Content starts
(* ===== verification/Liveness.v ===== *)
(** * Heartbeat damping

    [PeerLiveness] of [packages/coire-core/src/coire_core/failover_poller.py]:
    a slow beat is degraded, several missed beats are unreachable, recovery
    takes more than one success.  The five dicts are finite maps; latencies
    are integers in the unit of the budget, since the code only compares
    them. *)
From S2P Require Import Prelude FailoverModels Election.
Open Scope Z_scope.

Record LivenessConfig := mkLivenessConfig {
  lc_failure_limit : Z;
  lc_recovery_beats : Z;
  lc_latency_budget : Z;
}.

(** [PeerLiveness.__init__] raises when this is false. *)
Definition LivenessConfig_valid (k : LivenessConfig) : bool :=
  negb ((lc_failure_limit k <? 1) || (lc_recovery_beats k <? 1)).

Record PeerLiveness := mkLiveness {
  pl_failures : gmap string Z;
  pl_recoveries : gmap string Z;
  pl_health : gmap string MemberHealth;
  pl_since : gmap string Z;
  pl_down_since : gmap string Z;
}.

Definition empty_liveness : PeerLiveness := mkLiveness ∅ ∅ ∅ ∅ ∅.

(** [dict.setdefault(key, value)] *)
Definition setdefault {A} (n : string) (v : A) (d : gmap string A) : gmap string A :=
  match d !! n with Some _ => d | None => <[n := v]> d end.

(** The failing branch of [note]. *)
Definition note_failed (k : LivenessConfig) (n : string) (now : Z) (l : PeerLiveness)
    : PeerLiveness :=
  let failures := default 0 (pl_failures l !! n) + 1 in
  let down := setdefault n now (pl_down_since l) in
  let limit := lc_failure_limit k <=? failures in
  mkLiveness (<[n := failures]> (pl_failures l)) (<[n := 0]> (pl_recoveries l))
    (if limit then <[n := UNREACHABLE]> (pl_health l) else pl_health l)
    (if limit then <[n := default now (down !! n)]> (pl_since l) else pl_since l)
    down.

(** The succeeding branch of [note]. *)
Definition note_ok (k : LivenessConfig) (n : string) (latency now : Z) (l : PeerLiveness)
    : PeerLiveness :=
  let failures := <[n := 0]> (pl_failures l) in
  let down := delete n (pl_down_since l) in
  let current := pl_health l !! n in
  if lc_latency_budget k <? latency then
    mkLiveness failures (<[n := 0]> (pl_recoveries l)) (<[n := DEGRADED]> (pl_health l))
      (if bool_decide (current = Some DEGRADED) then pl_since l else <[n := now]> (pl_since l))
      down
  else if bool_decide (current = Some UNREACHABLE) || bool_decide (current = Some DEGRADED) then
    let recoveries := default 0 (pl_recoveries l !! n) + 1 in
    if lc_recovery_beats k <=? recoveries then
      mkLiveness failures (<[n := 0]> (pl_recoveries l)) (<[n := HEALTHY]> (pl_health l))
        (<[n := now]> (pl_since l)) down
    else mkLiveness failures (<[n := recoveries]> (pl_recoveries l)) (pl_health l)
        (pl_since l) down
  else
    mkLiveness failures (pl_recoveries l) (<[n := HEALTHY]> (pl_health l))
      (setdefault n now (pl_since l)) down.

(** [note] *)
Definition note (k : LivenessConfig) (n : string) (ok : bool) (latency now : Z)
    (l : PeerLiveness) : PeerLiveness :=
  if ok then note_ok k n latency now l else note_failed k n now l.

(** [observations]: the view and the state, which gains the own [since].
    [self._since[name]] always has an entry ([observed_since] below), so the
    default is never read. *)
Definition observations (self_name : string) (now : Z) (l : PeerLiveness)
    : list MemberObservation * PeerLiveness :=
  let mine := mkObservation self_name HEALTHY (default now (pl_since l !! self_name)) in
  let since := setdefault self_name now (pl_since l) in
  (mine :: ((λ '(n, h), mkObservation n h (default now (since !! n)))
            <$> map_to_list (pl_health l)),
   mkLiveness (pl_failures l) (pl_recoveries l) (pl_health l) since (pl_down_since l)).

(** ** The invariant of the five dicts *)

Definition LivenessInv (l : PeerLiveness) : Prop :=
  ∀ n h, pl_health l !! n = Some h → is_Some (pl_since l !! n).

#[global] Arguments note_failed : simpl never.
#[global] Arguments note_ok : simpl never.

Lemma lookup_setdefault {A} n (v : A) d m :
  setdefault n v d !! m =
  match d !! m with Some x => Some x | None => if decide (n = m) then Some v else None end.
Proof.
  unfold setdefault. destruct (d !! n) eqn:En.
  - destruct (d !! m) eqn:Em; [done|]. case_decide; [congruence|done].
  - rewrite lookup_insert. case_decide; subst; [by rewrite En|]. by destruct (d !! m).
Qed.

Lemma note_ok_frame k n lat now l m :
  n ≠ m →
  pl_health (note_ok k n lat now l) !! m = pl_health l !! m
  ∧ pl_since (note_ok k n lat now l) !! m = pl_since l !! m
  ∧ pl_down_since (note_ok k n lat now l) !! m = pl_down_since l !! m.
Proof.
  intros Hne. unfold note_ok, setdefault.
  repeat case_match; simpl; by rewrite ?lookup_insert_ne, ?lookup_delete_ne by done.
Qed.

Lemma note_failed_frame k n now l m :
  n ≠ m →
  pl_health (note_failed k n now l) !! m = pl_health l !! m
  ∧ pl_since (note_failed k n now l) !! m = pl_since l !! m
  ∧ pl_down_since (note_failed k n now l) !! m = pl_down_since l !! m.
Proof.
  intros Hne. unfold note_failed, setdefault. simpl.
  repeat case_match; simpl; by rewrite ?lookup_insert_ne by done.
Qed.

Lemma note_ok_down k n lat now l : pl_down_since (note_ok k n lat now l) !! n = None.
Proof. unfold note_ok. repeat case_match; simpl; by rewrite lookup_delete_eq. Qed.

Lemma note_failed_down k n now l :
  pl_down_since (note_failed k n now l) !! n = Some (default now (pl_down_since l !! n)).
Proof.
  unfold note_failed. simpl. rewrite lookup_setdefault, decide_True by done.
  by destruct (pl_down_since l !! n).
Qed.

Lemma note_failed_failures k n now l :
  pl_failures (note_failed k n now l) !! n = Some (default 0 (pl_failures l !! n) + 1).
Proof. unfold note_failed. simpl. by rewrite lookup_insert_eq. Qed.

Lemma note_ok_failures k n lat now l : pl_failures (note_ok k n lat now l) !! n = Some 0.
Proof. unfold note_ok. repeat case_match; simpl; by rewrite lookup_insert_eq. Qed.

(** A failed beat either leaves the label and its time alone, or labels the
    peer unreachable since the first miss of the run. *)
Lemma note_failed_health k n now l :
  (pl_health (note_failed k n now l) !! n = pl_health l !! n
   ∧ pl_since (note_failed k n now l) !! n = pl_since l !! n
   ∧ default 0 (pl_failures l !! n) + 1 < lc_failure_limit k)
  ∨ (pl_health (note_failed k n now l) !! n = Some UNREACHABLE
     ∧ pl_since (note_failed k n now l) !! n = pl_down_since (note_failed k n now l) !! n
     ∧ lc_failure_limit k ≤ default 0 (pl_failures l !! n) + 1).
Proof.
  unfold note_failed. simpl.
  destruct (Z.leb_spec (lc_failure_limit k) (default 0 (pl_failures l !! n) + 1)).
  - right. rewrite !lookup_insert_eq, lookup_setdefault, decide_True by done.
    split_and!; [done| |lia]. by destruct (pl_down_since l !! n).
  - left. split_and!; [done|done|lia].
Qed.

Lemma note_ok_health k n lat now l :
  pl_health (note_ok k n lat now l) !! n = Some UNREACHABLE →
  pl_health l !! n = Some UNREACHABLE
  ∧ pl_since (note_ok k n lat now l) !! n = pl_since l !! n.
Proof.
  unfold note_ok. repeat case_match; simpl; rewrite ?lookup_insert_eq; intros; simplify_eq; done.
Qed.

Lemma note_inv k n ok lat now l : LivenessInv l → LivenessInv (note k n ok lat now l).
Proof.
  intros Hs m h. unfold note. destruct ok.
  - destruct (decide (n = m)) as [<-|Hne].
    + unfold note_ok, setdefault. repeat case_match; simpl; bool_prop;
        rewrite ?lookup_insert_eq; eauto; intros; destruct_or?; bool_prop; eauto.
    + destruct (note_ok_frame k n lat now l m Hne) as (-> & -> & _). apply Hs.
  - destruct (decide (n = m)) as [<-|Hne].
    + destruct (note_failed_health k n now l) as [(-> & -> & _)|(_ & -> & _)]; [apply Hs|].
      rewrite note_failed_down. eauto.
    + destruct (note_failed_frame k n now l m Hne) as (-> & -> & _). apply Hs.
Qed.

(** Looking a peer up in the view reads the dicts. *)
Lemma observed_observations self n now l s :
  n ≠ self → p_observations s = (observations self now l).1 →
  observed s n = (λ h, mkObservation n h (default now (setdefault self now (pl_since l) !! n)))
                 <$> pl_health l !! n.
Proof.
  intros Hne Hs. unfold observed. rewrite Hs. simpl. rewrite bool_decide_eq_false_2 by congruence.
  destruct (pl_health l !! n) as [h|] eqn:Eh; simpl.
  - apply elem_of_map_to_list in Eh. revert Eh.
    pose proof (NoDup_fst_map_to_list (pl_health l)) as Hnd. revert Hnd.
    induction (map_to_list (pl_health l)) as [|[m h'] ls IH]; simpl; intros Hnd Hin;
      [by apply not_elem_of_nil in Hin|].
    apply NoDup_cons in Hnd as [Hm Hnd].
    apply elem_of_cons in Hin as [[= -> ->]|Hin]; [by rewrite bool_decide_eq_true_2|].
    rewrite bool_decide_eq_false_2; [by apply IH|].
    intros ->. destruct Hm. by apply (list_elem_of_fmap_2 fst) in Hin.
  - destruct (List.find _ _) as [o|] eqn:Ef; [|done].
    apply find_Some_elem in Ef as [Hin Ho]. bool_prop.
    apply list_elem_of_fmap in Hin as ([m h] & -> & Hin). simpl in Ho. subst m.
    apply elem_of_map_to_list in Hin. congruence.
Qed.

Lemma observations_health self now l : pl_health (observations self now l).2 = pl_health l.
Proof. done. Qed.

Lemma observations_since self now l n :
  n ≠ self → pl_since (observations self now l).2 !! n = pl_since l !! n.
Proof.
  intros Hne. simpl. rewrite lookup_setdefault.
  destruct (pl_since l !! n); [done|]. by rewrite decide_False by congruence.
Qed.

(** ** Runs of beats *)

Fixpoint note_run (k : LivenessConfig) (n : string) (ok : bool) (lat : Z) (times : list Z)
    (l : PeerLiveness) : PeerLiveness :=
  match times with
  | [] => l
  | t :: ts => note_run k n ok lat ts (note k n ok lat t l)
  end.

Lemma note_failed_run_state k n lat ts : ∀ l,
  default 0 (pl_failures (note_run k n false lat ts l) !! n)
  = default 0 (pl_failures l !! n) + Z.of_nat (length ts)
  ∧ (∀ d, pl_down_since l !! n = Some d → pl_down_since (note_run k n false lat ts l) !! n = Some d).
Proof.
  induction ts as [|t ts IH]; intros l; [split; [simpl; lia|done]|]. cbn [note_run note length].
  destruct (IH (note_failed k n t l)) as [Hf Hd]. split.
  - rewrite Hf, note_failed_failures. simpl. lia.
  - intros d Hdl. apply Hd. by rewrite note_failed_down, Hdl.
Qed.

Lemma note_failed_run_health k n lat ts : ∀ l d,
  pl_down_since l !! n = Some d →
  lc_failure_limit k ≤ default 0 (pl_failures l !! n) + Z.of_nat (length ts) →
  ts ≠ [] →
  pl_health (note_run k n false lat ts l) !! n = Some UNREACHABLE
  ∧ pl_since (note_run k n false lat ts l) !! n = Some d.
Proof.
  induction ts as [|t ts IH]; intros l d Hd Hlen Hne; [done|]. cbn [note_run note].
  destruct ts as [|t' ts].
  - cbn [note_run]. destruct (note_failed_health k n t l) as [(_ & _ & Hlt)|(-> & -> & _)].
    + simpl in Hlen. lia.
    + by rewrite note_failed_down, Hd.
  - apply IH; [by rewrite note_failed_down, Hd| |done].
    rewrite note_failed_failures. simpl in *. lia.
Qed.

(** Missed beats: after a success, a run of misses at [t :: ts] that is
    at least [failure_limit] long labels the peer unreachable, and the label
    dates from the first miss [t], not from the miss that crossed the limit. *)
Theorem missed_run_unreachable (k : LivenessConfig) n lat0 t0 lat t ts (l : PeerLiveness) :
  lc_failure_limit k ≤ 1 + Z.of_nat (length ts) →
  let l' := note_run k n false lat (t :: ts) (note k n true lat0 t0 l) in
  pl_health l' !! n = Some UNREACHABLE ∧ pl_since l' !! n = Some t.
Proof.
  intros Hlim. cbn [note_run note]. set (l0 := note_ok k n lat0 t0 l).
  assert (Hf : default 0 (pl_failures l0 !! n) = 0).
  { by unfold l0; rewrite note_ok_failures. }
  assert (Hd : pl_down_since (note_failed k n t l0) !! n = Some t).
  { by rewrite note_failed_down, (note_ok_down k n lat0 t0 l : pl_down_since l0 !! n = None). }
  destruct ts as [|t1 ts].
  - cbn [note_run length] in *. destruct (note_failed_health k n t l0) as [(_ & _ & Hlt)|(-> & -> & _)]; [lia|].
    by rewrite Hd.
  - apply note_failed_run_health; [done| |done].
    rewrite note_failed_failures. simpl in *. lia.
Qed.

(** Fewer misses than the limit leave the label and its time alone. *)
Lemma note_failed_run_short k n lat ts : ∀ l,
  default 0 (pl_failures l !! n) + Z.of_nat (length ts) < lc_failure_limit k →
  pl_health (note_run k n false lat ts l) !! n = pl_health l !! n
  ∧ pl_since (note_run k n false lat ts l) !! n = pl_since l !! n.
Proof.
  induction ts as [|t ts IH]; intros l Hlt; [done|]. cbn [note_run note].
  destruct (IH (note_failed k n t l)) as [-> ->].
  - rewrite note_failed_failures. simpl in *. lia.
  - destruct (note_failed_health k n t l) as [(-> & -> & _)|(_ & _ & Hle)]; [done|].
    simpl in Hlt. lia.
Qed.

Lemma note_fast_run k n lat ts : ∀ l,
  lat ≤ lc_latency_budget k →
  pl_health l !! n = Some UNREACHABLE →
  default 0 (pl_recoveries l !! n) + Z.of_nat (length ts) < lc_recovery_beats k →
  pl_health (note_run k n true lat ts l) !! n = Some UNREACHABLE
  ∧ pl_since (note_run k n true lat ts l) !! n = pl_since l !! n
  ∧ default 0 (pl_recoveries (note_run k n true lat ts l) !! n)
    = default 0 (pl_recoveries l !! n) + Z.of_nat (length ts).
Proof.
  induction ts as [|t ts IH]; intros l Hlat Hh Hlt; [split_and!; [done|done|simpl; lia]|]. cbn [note_run note].
  set (l1 := note_ok k n lat t l).
  assert (pl_health l1 !! n = Some UNREACHABLE ∧ pl_since l1 !! n = pl_since l !! n
    ∧ default 0 (pl_recoveries l1 !! n) = default 0 (pl_recoveries l !! n) + 1) as (H1 & H2 & H3).
  { unfold l1, note_ok. rewrite Hh, (proj2 (Z.ltb_ge _ _)) by lia. simpl.
    simpl in Hlt. rewrite (proj2 (Z.leb_gt _ _)) by lia. simpl.
    by rewrite lookup_insert_eq. }
  destruct (IH l1) as (-> & -> & ->); [done|done|simpl in Hlt; rewrite H3; lia|].
  split_and!; [done|done|rewrite H3; simpl; lia].
Qed.

(** Recovery is damped: an unreachable peer stays unreachable, since the
    same moment, through any run of fast beats shorter than [recovery_beats];
    the beat at [t] that completes the run makes it healthy since [t]. *)
Theorem recovery_run_damped (k : LivenessConfig) n lat t ts (l : PeerLiveness) :
  lat ≤ lc_latency_budget k →
  pl_health l !! n = Some UNREACHABLE →
  default 0 (pl_recoveries l !! n) = 0 →
  Z.of_nat (length ts) + 1 = lc_recovery_beats k →
  let before := note_run k n true lat ts l in
  let after := note k n true lat t before in
  pl_health before !! n = Some UNREACHABLE ∧ pl_since before !! n = pl_since l !! n
  ∧ pl_health after !! n = Some HEALTHY ∧ pl_since after !! n = Some t.
Proof.
  intros Hlat Hh Hr Hlen before after.
  destruct (note_fast_run k n lat ts l) as (H1 & H2 & H3); [done|done|lia|].
  split_and!; [done|done| |]; unfold after; simpl; unfold note_ok;
    fold before in H1, H3; rewrite H1, (proj2 (Z.ltb_ge _ _)) by lia; simpl;
    rewrite H3, (proj2 (Z.leb_le _ _)) by lia; simpl; by rewrite lookup_insert_eq.
Qed.

Definition demo_thresholds : LivenessConfig := mkLivenessConfig 3 2 50.
Definition silent_peer : PeerLiveness :=
  note_run demo_thresholds "coire-core" false 0 [10; 12; 14]
           (note demo_thresholds "coire-core" true 5 8 empty_liveness).

Lemma missed_run_unreachable_witness :
  pl_health silent_peer !! "coire-core" = Some UNREACHABLE
  ∧ pl_since silent_peer !! "coire-core" = Some 10.
Proof.
  apply (missed_run_unreachable demo_thresholds "coire-core" 5 8 0 10 [12; 14] empty_liveness).
  vm_compute. discriminate.
Defined.

Lemma recovery_run_damped_witness :
  let before := note_run demo_thresholds "coire-core" true 5 [20] silent_peer in
  let after := note demo_thresholds "coire-core" true 5 22 before in
  pl_health before !! "coire-core" = Some UNREACHABLE
  ∧ pl_since before !! "coire-core" = pl_since silent_peer !! "coire-core"
  ∧ pl_health after !! "coire-core" = Some HEALTHY ∧ pl_since after !! "coire-core" = Some 22.
Proof.
  apply (recovery_run_damped demo_thresholds "coire-core" 5 22 [20] silent_peer).
  - vm_compute. discriminate.
  - vm_compute. reflexivity.
  - vm_compute. reflexivity.
  - reflexivity.
Defined.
Content ends
- Task
Output should match, line for line, the stretch of the material above from the line holding "#[global] Arguments note_failed" through the line holding "Lemma note_failed_down k".

- Task response
#[global] Arguments note_failed : simpl never.
#[global] Arguments note_ok : simpl never.

Lemma lookup_setdefault {A} n (v : A) d m :
  setdefault n v d !! m =
  match d !! m with Some x => Some x | None => if decide (n = m) then Some v else None end.
Proof.
  unfold setdefault. destruct (d !! n) eqn:En.
  - destruct (d !! m) eqn:Em; [done|]. case_decide; [congruence|done].
  - rewrite lookup_insert. case_decide; subst; [by rewrite En|]. by destruct (d !! m).
Qed.

Lemma note_ok_frame k n lat now l m :
  n ≠ m →
  pl_health (note_ok k n lat now l) !! m = pl_health l !! m
  ∧ pl_since (note_ok k n lat now l) !! m = pl_since l !! m
  ∧ pl_down_since (note_ok k n lat now l) !! m = pl_down_since l !! m.
Proof.
  intros Hne. unfold note_ok, setdefault.
  repeat case_match; simpl; by rewrite ?lookup_insert_ne, ?lookup_delete_ne by done.
Qed.

Lemma note_failed_frame k n now l m :
  n ≠ m →
  pl_health (note_failed k n now l) !! m = pl_health l !! m
  ∧ pl_since (note_failed k n now l) !! m = pl_since l !! m
  ∧ pl_down_since (note_failed k n now l) !! m = pl_down_since l !! m.
Proof.
  intros Hne. unfold note_failed, setdefault. simpl.
  repeat case_match; simpl; by rewrite ?lookup_insert_ne by done.
Qed.

Lemma note_ok_down k n lat now l : pl_down_since (note_ok k n lat now l) !! n = None.
Proof. unfold note_ok. repeat case_match; simpl; by rewrite lookup_delete_eq. Qed.

Lemma note_failed_down k n now l :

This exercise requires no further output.